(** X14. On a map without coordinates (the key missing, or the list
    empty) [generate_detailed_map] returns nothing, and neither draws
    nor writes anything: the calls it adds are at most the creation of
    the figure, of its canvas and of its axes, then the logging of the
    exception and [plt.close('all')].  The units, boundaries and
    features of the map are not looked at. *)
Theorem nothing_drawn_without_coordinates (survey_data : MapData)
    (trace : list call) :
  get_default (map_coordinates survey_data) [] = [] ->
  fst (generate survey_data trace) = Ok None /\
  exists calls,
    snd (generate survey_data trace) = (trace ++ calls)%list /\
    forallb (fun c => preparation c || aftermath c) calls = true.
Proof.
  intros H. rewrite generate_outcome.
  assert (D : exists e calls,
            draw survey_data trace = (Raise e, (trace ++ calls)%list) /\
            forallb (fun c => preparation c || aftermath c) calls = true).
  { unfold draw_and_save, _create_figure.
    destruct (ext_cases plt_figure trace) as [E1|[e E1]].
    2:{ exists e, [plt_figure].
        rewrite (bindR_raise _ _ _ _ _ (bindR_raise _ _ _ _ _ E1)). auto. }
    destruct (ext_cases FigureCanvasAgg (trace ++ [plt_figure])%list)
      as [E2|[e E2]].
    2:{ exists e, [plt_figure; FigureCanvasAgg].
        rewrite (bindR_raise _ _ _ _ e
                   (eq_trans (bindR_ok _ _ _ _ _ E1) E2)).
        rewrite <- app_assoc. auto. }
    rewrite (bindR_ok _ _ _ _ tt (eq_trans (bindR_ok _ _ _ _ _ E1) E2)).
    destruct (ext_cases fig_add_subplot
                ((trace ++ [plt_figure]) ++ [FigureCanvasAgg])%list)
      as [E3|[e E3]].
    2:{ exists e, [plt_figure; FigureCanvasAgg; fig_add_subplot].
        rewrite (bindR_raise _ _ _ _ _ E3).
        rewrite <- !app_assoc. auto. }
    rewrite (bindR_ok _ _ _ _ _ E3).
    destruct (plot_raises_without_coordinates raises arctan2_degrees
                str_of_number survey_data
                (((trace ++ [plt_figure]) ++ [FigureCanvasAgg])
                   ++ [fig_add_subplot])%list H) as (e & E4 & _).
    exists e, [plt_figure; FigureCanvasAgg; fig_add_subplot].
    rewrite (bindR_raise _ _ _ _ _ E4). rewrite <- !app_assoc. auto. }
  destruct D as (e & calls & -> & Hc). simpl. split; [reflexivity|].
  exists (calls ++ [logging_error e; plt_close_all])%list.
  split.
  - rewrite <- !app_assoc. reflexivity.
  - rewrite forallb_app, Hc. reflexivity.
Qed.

REQUIRED ACTION:
Transcribe the entries above so that nothing in them differs from the original.

RESPONSE FOR THIS EXERCISE:
(** X14. On a map without coordinates (the key missing, or the list
    empty) [generate_detailed_map] returns nothing, and neither draws
    nor writes anything: the calls it adds are at most the creation of
    the figure, of its canvas and of its axes, then the logging of the
    exception and [plt.close('all')].  The units, boundaries and
    features of the map are not looked at. *)
Theorem nothing_drawn_without_coordinates (survey_data : MapData)
    (trace : list call) :
  get_default (map_coordinates survey_data) [] = [] ->
  fst (generate survey_data trace) = Ok None /\
  exists calls,
    snd (generate survey_data trace) = (trace ++ calls)%list /\
    forallb (fun c => preparation c || aftermath c) calls = true.
Proof.
  intros H. rewrite generate_outcome.
  assert (D : exists e calls,
            draw survey_data trace = (Raise e, (trace ++ calls)%list) /\
            forallb (fun c => preparation c || aftermath c) calls = true).
  { unfold draw_and_save, _create_figure.
    destruct (ext_cases plt_figure trace) as [E1|[e E1]].
    2:{ exists e, [plt_figure].
        rewrite (bindR_raise _ _ _ _ _ (bindR_raise _ _ _ _ _ E1)). auto. }
    destruct (ext_cases FigureCanvasAgg (trace ++ [plt_figure])%list)
      as [E2|[e E2]].
    2:{ exists e, [plt_figure; FigureCanvasAgg].
        rewrite (bindR_raise _ _ _ _ e
                   (eq_trans (bindR_ok _ _ _ _ _ E1) E2)).
        rewrite <- app_assoc. auto. }
    rewrite (bindR_ok _ _ _ _ tt (eq_trans (bindR_ok _ _ _ _ _ E1) E2)).
    destruct (ext_cases fig_add_subplot
                ((trace ++ [plt_figure]) ++ [FigureCanvasAgg])%list)
      as [E3|[e E3]].
    2:{ exists e, [plt_figure; FigureCanvasAgg; fig_add_subplot].
        rewrite (bindR_raise _ _ _ _ _ E3).
        rewrite <- !app_assoc. auto. }
    rewrite (bindR_ok _ _ _ _ _ E3).
    destruct (plot_raises_without_coordinates raises arctan2_degrees
                str_of_number survey_data
                (((trace ++ [plt_figure]) ++ [FigureCanvasAgg])
                   ++ [fig_add_subplot])%list H) as (e & E4 & _).
    exists e, [plt_figure; FigureCanvasAgg; fig_add_subplot].
    rewrite (bindR_raise _ _ _ _ _ E4). rewrite <- !app_assoc. auto. }
  destruct D as (e & calls & -> & Hc). simpl. split; [reflexivity|].
  exists (calls ++ [logging_error e; plt_close_all])%list.
  split.
  - rewrite <- !app_assoc. reflexivity.
  - rewrite forallb_app, Hc. reflexivity.
Qed.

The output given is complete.